> _TASK INSTRUCTIONS_: Would you return the lines between the one holding "Fixpoint split_on (c" and the one holding "match cut_last c s' with", inclusive, and only those, exactly as they stand in the listing below?
START DATA SUPPLIED
(* ===== verification/GoStrings.v ===== *)
(** * Go's strings and strconv, as far as the modelled code uses them

    Byte strings with the functions of the packages strings and strconv
    the components call: Split, Join, Index, HasPrefix, TrimSpace,
    Fields, EqualFold, Atoi and decimal printing; then the facts about
    them that the components share. *)

From S2P Require Import Prelude.

(** ** Bytes *)

Definition byte_val (c : ascii) : Z := Z.of_N (N_of_ascii c).

Definition is_digit (c : ascii) : bool :=
  (48 <=? byte_val c) && (byte_val c <=? 57).

Definition is_upper (c : ascii) : bool :=
  (65 <=? byte_val c) && (byte_val c <=? 90).

Definition is_lower (c : ascii) : bool :=
  (97 <=? byte_val c) && (byte_val c <=? 122).

Definition byte_of (z : Z) : ascii := ascii_of_N (Z.to_N z).

(** [s == t] on strings. *)
Definition str_eqb (s t : gostr) : bool := bool_decide (s = t).

Definition ch_eqb (a b : ascii) : bool := bool_decide (a = b).

(** ** Searching and splitting *)

(** strings.HasPrefix, and strings.TrimPrefix as the rest when it holds. *)
Fixpoint strip_prefix (p s : gostr) : option gostr :=
  match p, s with
  | [], _ => Some s
  | _ :: _, [] => None
  | a :: p', b :: s' => if ch_eqb a b then strip_prefix p' s' else None
  end.

Definition has_prefix (s p : gostr) : bool :=
  match strip_prefix p s with Some _ => true | None => false end.

Definition trim_prefix (s p : gostr) : gostr :=
  match strip_prefix p s with Some r => r | None => s end.

(** strings.Split with a one-byte separator: never the empty slice. *)
Fixpoint split_on (c : ascii) (s : gostr) : list gostr :=
  match s with
  | [] => [[]]
  | a :: s' =>
      if ch_eqb a c then [] :: split_on c s'
      else match split_on c s' with
           | [] => [[a]]
           | w :: ws => (a :: w) :: ws
           end
  end.

(** strings.Join with a one-byte separator. *)
Fixpoint join_with (c : ascii) (ws : list gostr) : gostr :=
  match ws with
  | [] => []
  | [w] => w
  | w :: ws' => w ++ c :: join_with c ws'
  end.

(** The cut at the first [c]: strings.Index/SplitN(s, c, 2). *)
Fixpoint cut_at (c : ascii) (s : gostr) : option (gostr * gostr) :=
  match s with
  | [] => None
  | a :: s' =>
      if ch_eqb a c then Some ([], s')
      else match cut_at c s' with
           | Some (l, r) => Some (a :: l, r)
           | None => None
           end
  end.

(** The cut at the last [c]: strings.LastIndex. *)
Fixpoint cut_last (c : ascii) (s : gostr) : option (gostr * gostr) :=
  match s with
  | [] => None
  | a :: s' =>
      match cut_last c s' with
      | Some (l, r) => Some (a :: l, r)
      | None => if ch_eqb a c then Some ([], s') else None
      end
  end.

Definition contains_byte (c : ascii) (s : gostr) : bool := existsb (ch_eqb c) s.

(** At most the first [n] bytes: io.LimitReader read to its end. *)
Definition limit (n : Z) (body : gostr) : gostr :=
  if Z.of_nat (length body) <=? n then body else take (Z.to_nat n) body.

(** strings.Contains *)
Fixpoint contains (s sub : gostr) : bool :=
  has_prefix s sub || match s with [] => false | _ :: s' => contains s' sub end.

Fixpoint count_byte (c : ascii) (s : gostr) : nat :=
  match s with
  | [] => 0
  | a :: s' => (if ch_eqb a c then 1 else 0) + count_byte c s'
  end%nat.

(** strings.TrimRight with a one-byte cutset. *)
Fixpoint trim_right_byte (c : ascii) (s : gostr) : gostr :=
  match s with
  | [] => []
  | a :: s' =>
      match trim_right_byte c s' with
      | [] => if ch_eqb a c then [] else [a]
      | r => a :: r
      end
  end.

(** ** White space

    The UTF-8 encodings of the runes for which unicode.IsSpace holds.
    UTF-8 is self-synchronising, so a scan for these byte sequences finds
    exactly the runes Go's decoding loop finds. *)

Definition enc (l : list Z) : gostr := map byte_of l.

Definition space_encodings : list gostr :=
  map enc
    ([[9]; [10]; [11]; [12]; [13]; [32]; [194; 133]; [194; 160]; [225; 154; 128];
      [226; 128; 168]; [226; 128; 169]; [226; 128; 175]; [226; 129; 159]; [227; 128; 128]]
     ++ map (fun k => [226; 128; 128 + Z.of_nat k]) (seq 0 11)).

Fixpoint first_strip (ps : list gostr) (s : gostr) : option gostr :=
  match ps with
  | [] => None
  | p :: ps' => match strip_prefix p s with Some r => Some r | None => first_strip ps' s end
  end.

(** A leading white-space rune, removed. *)
Definition strip_space (s : gostr) : option gostr := first_strip space_encodings s.

Fixpoint trim_left_with (ps : list gostr) (fuel : nat) (s : gostr) : gostr :=
  match fuel with
  | O => s
  | S fuel => match first_strip ps s with Some r => trim_left_with ps fuel r | None => s end
  end.

(** strings.TrimSpace: every rune removed is at least one byte, so the
    length is enough fuel. *)
Definition trim_space (s : gostr) : gostr :=
  let l := trim_left_with space_encodings (length s) s in
  rev (trim_left_with (map (@rev ascii) space_encodings) (length l) (rev l)).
END DATA SUPPLIED
> _WRITTEN ANSWER_:
Fixpoint split_on (c : ascii) (s : gostr) : list gostr :=
  match s with
  | [] => [[]]
  | a :: s' =>
      if ch_eqb a c then [] :: split_on c s'
      else match split_on c s' with
           | [] => [[a]]
           | w :: ws => (a :: w) :: ws
           end
  end.

(** strings.Join with a one-byte separator. *)
Fixpoint join_with (c : ascii) (ws : list gostr) : gostr :=
  match ws with
  | [] => []
  | [w] => w
  | w :: ws' => w ++ c :: join_with c ws'
  end.

(** The cut at the first [c]: strings.Index/SplitN(s, c, 2). *)
Fixpoint cut_at (c : ascii) (s : gostr) : option (gostr * gostr) :=
  match s with
  | [] => None
  | a :: s' =>
      if ch_eqb a c then Some ([], s')
      else match cut_at c s' with
           | Some (l, r) => Some (a :: l, r)
           | None => None
           end
  end.

(** The cut at the last [c]: strings.LastIndex. *)
Fixpoint cut_last (c : ascii) (s : gostr) : option (gostr * gostr) :=
  match s with
  | [] => None
  | a :: s' =>
      match cut_last c s' with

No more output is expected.